Burn victim Sharan Mishra finds hope in FDCI’s inclusivity campaign for LMIFW SS’20 as she makes a courageous return to the catwalk

By Asmita Aggarwal

When you are at your lowest, some people come out of nowhere when you least expect it and serve as a reminder that humanity is still lurking around the corner of our psyche even though we don’t use it as often as we should. That is the role of make-up artist Ambika Pillai in burn victim and model Sharan Mishra’s life.

When she was at the pinnacle of her career Sharan, who had been declared the face of the year in 2005 by leading newspapers, a freak accident at home in Kolkata left her with 65 per cent burns, struggling for life. It took six months of bed rest and several years of therapy and self counselling for Sharan to finally be able to want to meet anyone.

Ambika was persistent; she tried to help her see a plastic surgeon and offered her a job in her salon, which she accepted. But people can be cruel and during a bridal makeup session, someone commented on how inauspicious it is for a bride to be dressed by a burn victim. That broke the already vulnerable proverbial camel’s back and Sharan retreated to her shell. She never came back to work in the beauty business despite many requests. “Ambika called me and wanted to help, I just wouldn’t want to venture out. I would tell my husband to get me a burqa, so that no one sees me. I longed to be invisible. Life has been a struggle coming from a middle-class home and working since the age of 17 to support my family, but I never gave up,” remembers Sharan. It was a dream to get her parents a home, which she has achieved, as all her life her father toiled, but couldn’t save enough money to buy his own roof.

Her first assignment was when she was in class 9, and got selected for Ms. India, family opposition stopped her from venturing in it, as her father believed education had to be a priority. In 2001 she finally summoned enough courage to begin what she really desired, to be under the spotlight. Most of Kolkata’s greats from Sabaysachi Mukherjee to Shantanu Goenka wanted her to be the face of their campaigns, so she moved to Delhi and became one of the most recognisable models, signed on by Elite. “Burns left less scars on my body, more on my mind as I lost my self-confidence. I took up meditation, handled a small child on my own, my husband was supportive even though he also struggled with a debilitating disease. I wish my family could have done a lot more for me emotionally, it was a time when I needed them the most,” she says ready to walk for Lotus Make Up India Fashion Week, in association with EbixCash.

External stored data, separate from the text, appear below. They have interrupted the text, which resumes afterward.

(* ===== verification/Select.v ===== *)
(** The scan and the row locks of [Query.v] in a query that changes no table:
    what they deliver to their consumer, whatever the other executors of the
    query do between two calls. *)
From S2P Require Import Prelude Memory Types StringUtil Disk Value Bitmap Column Record TablePage Lru LogRecord LogManager BufferPool Storage LockManager TransactionManager Visibility Table TableScan Like Expressions Executor Pipeline Query.

(** ** The locks of the others *)

(** The lock a query asks for on a table when it asks for [want] on its rows. *)
Definition table_lock (want : option LockType) : LockType :=
  match want with Some t => intention t | None => IS end.

Lemma table_lock_IS u want : Compatible u (table_lock want) = true → Compatible u IS = true.
Proof. destruct want as [[]|], u; done. Qed.

(** What the other transactions hold on the tables [P] leaves [xid] its locks. *)
Record locks_allow (P : Z → Prop) (want : option LockType) (xid : Z) (lm : LockManager) : Prop := {
  la_wf : lm_wf lm;
  la_free : conflict_free lm;
  la_table : ∀ other oid u, other ≠ xid → P oid → held lm other (RTable oid) = Some u →
    Compatible u (table_lock want) = true;
  la_row : ∀ other oid rid u t, want = Some t → other ≠ xid → P oid →
    held lm other (RRow oid (Some rid)) = Some u → Compatible u t = true
}.

Lemma locks_allow_granted P want xid lm lm' : locks_allow P want xid lm → granted_to xid lm lm' → locks_allow P want xid lm'.
Proof.
  intros [Hw Hc Ht Hr] [Hw' Hc' Hf]. split; [done..| |].
  - intros other oid u Hne Hp. rewrite Hf by done. by apply Ht.
  - intros other oid rid u t ? Hne Hp. rewrite Hf by done. by eapply Hr.
Qed.

Lemma granted_to_trans xid lm1 lm2 lm3 : granted_to xid lm1 lm2 → granted_to xid lm2 lm3 → granted_to xid lm1 lm3.
Proof. intros [_ _ H1] [? ? H2]. split; [done..|]. intros. by rewrite H2, H1. Qed.

(** Requests of a query whose locks the others allow. *)
Lemma allowed_IS P want xid lm oid : locks_allow P want xid lm → P oid →
  ∃ lm', LockTable xid IS oid lm = (Ok true, lm') ∧ granted_to xid lm lm'.
Proof.
  intros [Hw Hc Ht _] Hp. apply LockTable_granted; [done..|]. intros other u Hne Hu.
  eapply table_lock_IS. by eapply Ht.
Qed.
Lemma allowed_table P t xid lm oid : locks_allow P (Some t) xid lm → P oid →
  ∃ lm', LockTable xid (intention t) oid lm = (Ok true, lm') ∧ granted_to xid lm lm'.
Proof.
  intros [Hw Hc Ht _] Hp. apply LockTable_granted; [done..|]. intros other u Hne Hu. by apply (Ht other oid u).
Qed.
Lemma allowed_row P t xid lm oid rid : locks_allow P (Some t) xid lm → P oid →
  ∃ lm', LockRow xid t oid rid lm = (Ok true, lm') ∧ granted_to xid lm lm'.
Proof.
  intros [Hw Hc Ht Hr] Hp. apply LockRow_granted; [done..| |]; intros other u Hne Hu.
  - by apply (Ht other oid u).
  - by apply (Hr other oid rid u t).
Qed.

Lemma on_lock_manager_run {A} (m : M LockManager A) r lm' s :
  m (lock_manager_ (sys_tm s)) = (r, lm') →
  on_lock_manager m s = (r, mkSystem (sys_pool s) (set_lock_manager lm' (sys_tm s)) (sys_tables s)).
Proof. intros Hm. unfold on_lock_manager, on_tm, on_locks, zoom. by rewrite Hm. Qed.

(** The transactions a scan sees running do not depend on the locks. *)
Lemma scan_active_locks level xid tm active lm :
  scan_active level xid tm = (Ok active, tm) →
  scan_active level xid (set_lock_manager lm tm) = (Ok active, set_lock_manager lm tm).
Proof.
  destruct level; [by intros [= <-]| |by intros [= <-]].
  unfold scan_active, GetSnapshot, GetActiveTransactions, gets, mbind, M_bind, get. simpl.
  destruct (xid2active_set_ tm !! xid); [|done]. simpl. by intros [= ->].
Qed.

(** ** One call of the scan *)

Section Scan.
Context `{MapOrder} `{Allocator} (db_of : Z → Z) (base : Z) (fuel : nat) (ctx : ExecutorContext) (active : gset Z).
#[local] Notation xid := (context_xid ctx).
#[local] Notation level := (context_level ctx).
#[local] Notation cid := (context_cid ctx).

Definition versions_seen (es : list (Rid * Rec)) : list Rec := (λ e, read_version e.1 e.2) <$> es.

(** The state of the executor. *)
Definition scanning (oid : Z) (rid : Rid) : SeqScanExecutor := mkSeqScan oid (Some (oid, rid)).

Lemma reads_seen x out : reads_option x out → out = (λ e, read_version e.1 e.2) <$> x.
Proof. destruct x as [[rid r]|], out as [r'|]; try done. intros [_ _ _ _ ->]. done. Qed.

Lemma seqscan_call P want oid s t pages hist rid todo :
  sys_tables s !! oid = Some t → scannable db_of base hist t pages (sys_pool s) →
  scan_active level xid (sys_tm s) = (Ok active, sys_tm s) →
  locks_allow P want xid (lock_manager_ (sys_tm s)) → P oid →
  scan_at pages rid todo → (length todo ≤ fuel)%nat →
  let next := scan_next xid cid level active todo in
  ∃ rid' w' lm',
    seqscan_next fuel ctx (scanning oid rid, s) =
      (Ok ((λ e, read_version e.1 e.2) <$> next.1),
       (scanning oid rid', mkSystem w' (set_lock_manager lm' (sys_tm s)) (sys_tables s))) ∧
    table_effect db_of t (sys_pool s) w' ∧ scannable db_of base hist t pages w' ∧
    granted_to xid (lock_manager_ (sys_tm s)) lm' ∧ scan_at pages rid' next.2.
Proof.
  intros Ht Hs Ha Hl Hp Hat Hfuel next. destruct (allowed_IS _ _ _ _ _ Hl Hp) as (lm' & Hlock & Hg).
  destruct (GetNextRecord_run db_of base hist t pages xid cid level active fuel _ rid todo Hs Hat Hfuel)
    as (w' & rid' & out & He & Hs' & Hrun & Hout & Hat').
  exists rid', w', lm'. split; [|done]. unfold seqscan_next. rewrite self_get_step.
  assert (on_tm (scan_active level xid) s = (Ok active, s)) as Hact.
  { unfold on_tm, zoom. rewrite Ha. by destruct s. }
  rewrite (on_sys_step _ _ _ _ _ _ Hact). cbn [scan_oid_ scanning].
  rewrite (on_sys_step _ _ _ _ _ _ (on_lock_manager_run _ _ _ _ Hlock)). cbn [negb scan_ scanning].
  set (s1 := mkSystem _ _ _).
  assert (on_scan oid rid (GetNextRecord fuel xid level cid active) s1 =
    (Ok (out, rid'), mkSystem w' (sys_tm s1) (sys_tables s1))) as Hscan.
  { unfold on_scan, s1. cbn [sys_tables sys_pool sys_tm]. by rewrite Ht, Hrun. }
  rewrite (on_sys_step _ _ _ _ _ _ Hscan), self_modify_step. cbv beta iota. by rewrite (reads_seen _ _ Hout).
Qed.

(** ** A query that changes no table *)

Context (hist : list LogRecord) (tabs : gmap Z (Table * list (list Rec))) (want : option LockType).

(** The tables of the query hold [tabs], and the query gets its locks. *)
Record sys_is (s : System) : Prop := {
  si_table : ∀ oid t pages, tabs !! oid = Some (t, pages) →
    sys_tables s !! oid = Some t ∧ oid_ t = oid ∧ scannable db_of base hist t pages (sys_pool s);
  si_active : scan_active level xid (sys_tm s) = (Ok active, sys_tm s);
  si_locks : locks_allow (λ oid, is_Some (tabs !! oid)) want xid (lock_manager_ (sys_tm s))
}.

Lemma scannable_other t pages t' w w' :
  scannable db_of base hist t pages w → table_effect db_of t' w w' → inv db_of base hist None w' → oid_ t ≠ oid_ t' →
  scannable db_of base hist t pages w'.
Proof.
  intros Hs He Hi Hne. eapply scannable_keep; [exact Hs|exact Hi|].
  eapply pages_keep; [apply Hs|exact He|by intros..].
Qed.

Lemma sys_is_scanned s oid t pages w' lm' :
  sys_is s → tabs !! oid = Some (t, pages) → table_effect db_of t (sys_pool s) w' →
  scannable db_of base hist t pages w' → granted_to xid (lock_manager_ (sys_tm s)) lm' →
  sys_is (mkSystem w' (set_lock_manager lm' (sys_tm s)) (sys_tables s)).
Proof.
  intros [Ht Ha Hl] Ho He Hs Hg. split; cbn [sys_tables sys_pool sys_tm].
  - intros oid' t' pages' Ho'. destruct (Ht _ _ _ Ho') as (H1 & H2 & H3). split; [done|]. split; [done|].
    destruct (Ht _ _ _ Ho) as (_ & H5 & _). destruct (decide (oid' = oid)) as [->|Hne]; [by simplify_eq|].
    eapply scannable_other; [exact H3|exact He|apply Hs|congruence].
  - by apply scan_active_locks.
  - by eapply locks_allow_granted.
Qed.

(** The versions the transaction sees. *)
Definition visible_entries (pages : list (list Rec)) : list (Rid * Rec) :=
  filter (is_visible xid cid level active) (entries 0 pages).

#[local] Existing Instance SeqScanExecutor_.

Lemma seqscan_next_run oid t pages s rid todo :
  tabs !! oid = Some (t, pages) → sys_is s → scan_at pages rid todo → (length todo ≤ fuel)%nat →
  let next := scan_next xid cid level active todo in
  ∃ rid' s', seqscan_next fuel ctx (scanning oid rid, s) =
      (Ok ((λ e, read_version e.1 e.2) <$> next.1), (scanning oid rid', s')) ∧
    sys_is s' ∧ scan_at pages rid' next.2.
Proof.
  intros Ho Hs Hat Hfuel next. destruct (si_table _ Hs _ _ _ Ho) as (H1 & H2 & H3).
  destruct (seqscan_call _ want oid s t pages hist rid todo H1 H3 (si_active _ Hs) (si_locks _ Hs)) as
    (rid' & w' & lm' & Hrun & He & Hs' & Hg & Hat'); [by eexists|done|done|].
  do 2 eexists. split; [exact Hrun|]. split; [|done]. by eapply sys_is_scanned.
Qed.

Lemma seqscan_from oid t pages todo : tabs !! oid = Some (t, pages) → (length todo ≤ fuel)%nat → ∀ rid,
  scan_at pages rid todo →
  delivers (H := SeqScanExecutor_ fuel ctx) sys_is (scanning oid rid) (rows_of (versions_seen (filter (is_visible xid cid level active) todo))).
Proof.
  intros Ho. remember (length todo) as n eqn:Hn. revert todo Hn. induction (lt_wf n) as [n _ IH].
  intros todo -> Hf rid Hat. pose proof (λ s Hs, seqscan_next_run oid t pages s rid todo Ho Hs Hat Hf) as Hrun.
  pose proof (scan_next_filter xid cid level active todo) as Hfil. cbv zeta in Hrun.
  destruct (scan_next xid cid level active todo) as [[e|] rest]; cbn [fst snd fmap option_fmap option_map] in Hrun.
  - destruct Hfil as [-> Hlen]. cbn [versions_seen fmap list_fmap rows_of]. intros s Hs.
    destruct (Hrun s Hs) as (rid' & s' & Hr & Hs' & Hat'). exists (scanning oid rid'), s'. split; [exact Hr|].
    split; [done|]. eapply IH; [exact Hlen|done|lia|exact Hat'].
  - destruct Hfil as [-> ->]. intros s Hs. destruct (Hrun s Hs) as (rid' & s' & Hr & Hs' & Hat').
    exists (scanning oid rid'), s'. split; [exact Hr|]. split; [done|].
    exists (λ e, ∃ rid, e = scanning oid rid ∧ scan_at pages rid []). split; [|by exists rid'].
    intros ? s1 (rid1 & -> & Hat1) Hs1.
    destruct (seqscan_next_run oid t pages s1 rid1 [] Ho Hs1 Hat1) as (rid2 & s2 & Hr2 & Hs2 & Hat2); [simpl; lia|].
    exists (scanning oid rid2), s2. split; [exact Hr2|]. split; [done|]. by exists rid2.
Qed.

(** [Init] puts the scan before the first version. *)
Lemma seqscan_init_run oid t pages s : tabs !! oid = Some (t, pages) → sys_is s →
  seqscan_init (SeqScanExecutor_new oid, s) = (Ok (), (scanning oid (mkRid (GetFirstPageId t) 0), s)).
Proof.
  intros Ho Hs. destruct (si_table _ Hs _ _ _ Ho) as (H1 & _). unfold seqscan_init. rewrite self_get_step.
  cbn [scan_oid_ SeqScanExecutor_new].
  assert (GetTable oid s = (Ok oid, s)) as Hg by (unfold GetTable; rewrite get_step; by rewrite H1).
  rewrite (on_sys_step _ _ _ _ _ _ Hg).
  assert (@get System s = (Ok s, s)) as Hget by done.
  rewrite (on_sys_step _ _ _ _ _ _ Hget), H1. by rewrite (lift_step _ _ _ _ eq_refl).
Qed.

(** A sequential scan delivers the versions the transaction sees. *)
Lemma seqscan_delivers oid t pages s : tabs !! oid = Some (t, pages) → sys_is s →
  (length (entries 0 pages) ≤ fuel)%nat →
  delivers (H := SeqScanExecutor_ fuel ctx) sys_is (scanning oid (mkRid (GetFirstPageId t) 0))
    (rows_of (versions_seen (visible_entries pages))).
Proof.
  intros Ho Hs Hf. apply (seqscan_from oid t pages); [done..|]. destruct (si_table _ Hs _ _ _ Ho) as (_ & _ & H3).
  unfold GetFirstPageId. rewrite (proj1 (sc_table _ _ _ _ _ _ H3)). apply entries_start, H3.
Qed.

(** ** Row locks *)

(** The lock type of the rows. *)
Definition select_lock (lock_type : SelectLockType) : option LockType :=
  match lock_type with NOLOCK => None | SL_SHARE => Some LS | SL_UPDATE => Some LX end.

(** Locking the rows delivers the same records. *)
Lemma lock_rows_delivers {E} `{Executor System E} oid lock_type t : want = select_lock lock_type → is_Some (tabs !! oid) →
  ∀ c : E, delivers sys_is c t → delivers (H := LockRowsExecutor_ ctx) sys_is (mkLockRows oid lock_type c) t.
Proof.
  intros Hw Ho. induction t as [|x|r t IH]; intros c Hd s Hs; destruct (Hd s Hs) as [c' Hd'].
  - destruct Hd' as (s' & Hn & Hs' & He). exists (mkLockRows oid lock_type c'), s'. cbn [Next LockRowsExecutor_]. unfold lock_rows_next.
    child_step Hn. split; [done|]. split; [done|]. exists (λ f, exhausted sys_is (lr_child_ f)). split; [|done].
    clear - ctx. intros [o l c] s He Hs. destruct (exhausted_next sys_is c s He Hs) as (c' & s' & Hn & Hs' & Hc').
    exists (mkLockRows o l c'), s'. cbn [Next LockRowsExecutor_]. unfold lock_rows_next. by child_step Hn.
  - cbn [Next LockRowsExecutor_]. unfold lock_rows_next. child_err Hd'.
  - destruct Hd' as (s1 & Hn & Hs1 & Hr). cbn [Next LockRowsExecutor_]. unfold lock_rows_next. child_step Hn.
    rewrite self_get_step. cbn [lr_lock_type_ lr_oid_ set_lr_child].
    assert (∀ l, want = Some l → ∃ s2, on_lock_manager (LockRow xid l oid (GetRid r)) s1 = (Ok true, s2) ∧ sys_is s2) as Hlock.
    { intros l Hl. pose proof (si_locks _ Hs1) as Hk. rewrite Hl in Hk.
      destruct (allowed_row _ _ _ _ oid (GetRid r) Hk Ho) as (lm' & Hrun & Hg).
      eexists. split; [exact (on_lock_manager_run _ _ _ _ Hrun)|]. destruct Hs1 as [Ht Ha Hlk].
      split; cbn [sys_tables sys_pool sys_tm]; [done|by apply scan_active_locks|by eapply locks_allow_granted]. }
    destruct lock_type; simpl in Hw.
    + exists (mkLockRows oid NOLOCK c'), s1. auto.
    + destruct (Hlock LS Hw) as (s2 & Hrun & Hs2). rewrite (on_sys_step _ _ _ _ _ _ Hrun).
      exists (mkLockRows oid SL_SHARE c'), s2. auto.
    + destruct (Hlock LX Hw) as (s2 & Hrun & Hs2). rewrite (on_sys_step _ _ _ _ _ _ Hrun).
      exists (mkLockRows oid SL_UPDATE c'), s2. auto.
Qed.
End Scan.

A believer in the fact the soul is what matters and not a beautiful face, she admits when she started she was consumed by the glamour, it was only after working in the industry she evolved and understood, spirituality was the essence of life. She wanted to move away from fashion, but knowing what her skill set was, she turned her gaze to films, and started working with costume designer Niharika Khan and did Kartik Calling KartikPatiala House and Game. After her accident, she changed gears and shifted to a travel company Makemytrip for six years, but life wasn’t the same, she longed to do what she was good at —- modelling. Even though she could start her own travel agency.  “A friend told me about Mrs India contest in Delhi, I decided to give it a shot and that really changed my perspective towards how I viewed myself. What followed was the desire to come back and I did with FDCI’s inclusive model audition, which I think was a wonderful opportunity and a confidence booster,” explains the runner, who has clocked almost 1,800 km till now and hopes to reach the 2,000 mark soon.

Now a woman on a mission she hopes to help people, who have suffered similar fate, and aid them in accepting themselves first. “Beauty is not skin deep, it is about character and being spiritual and getting out of your comfort zone. I trained myself to be positive and not get hurt by the jibes and comments from those around me. We have to change ourselves and not the world,” she concludes.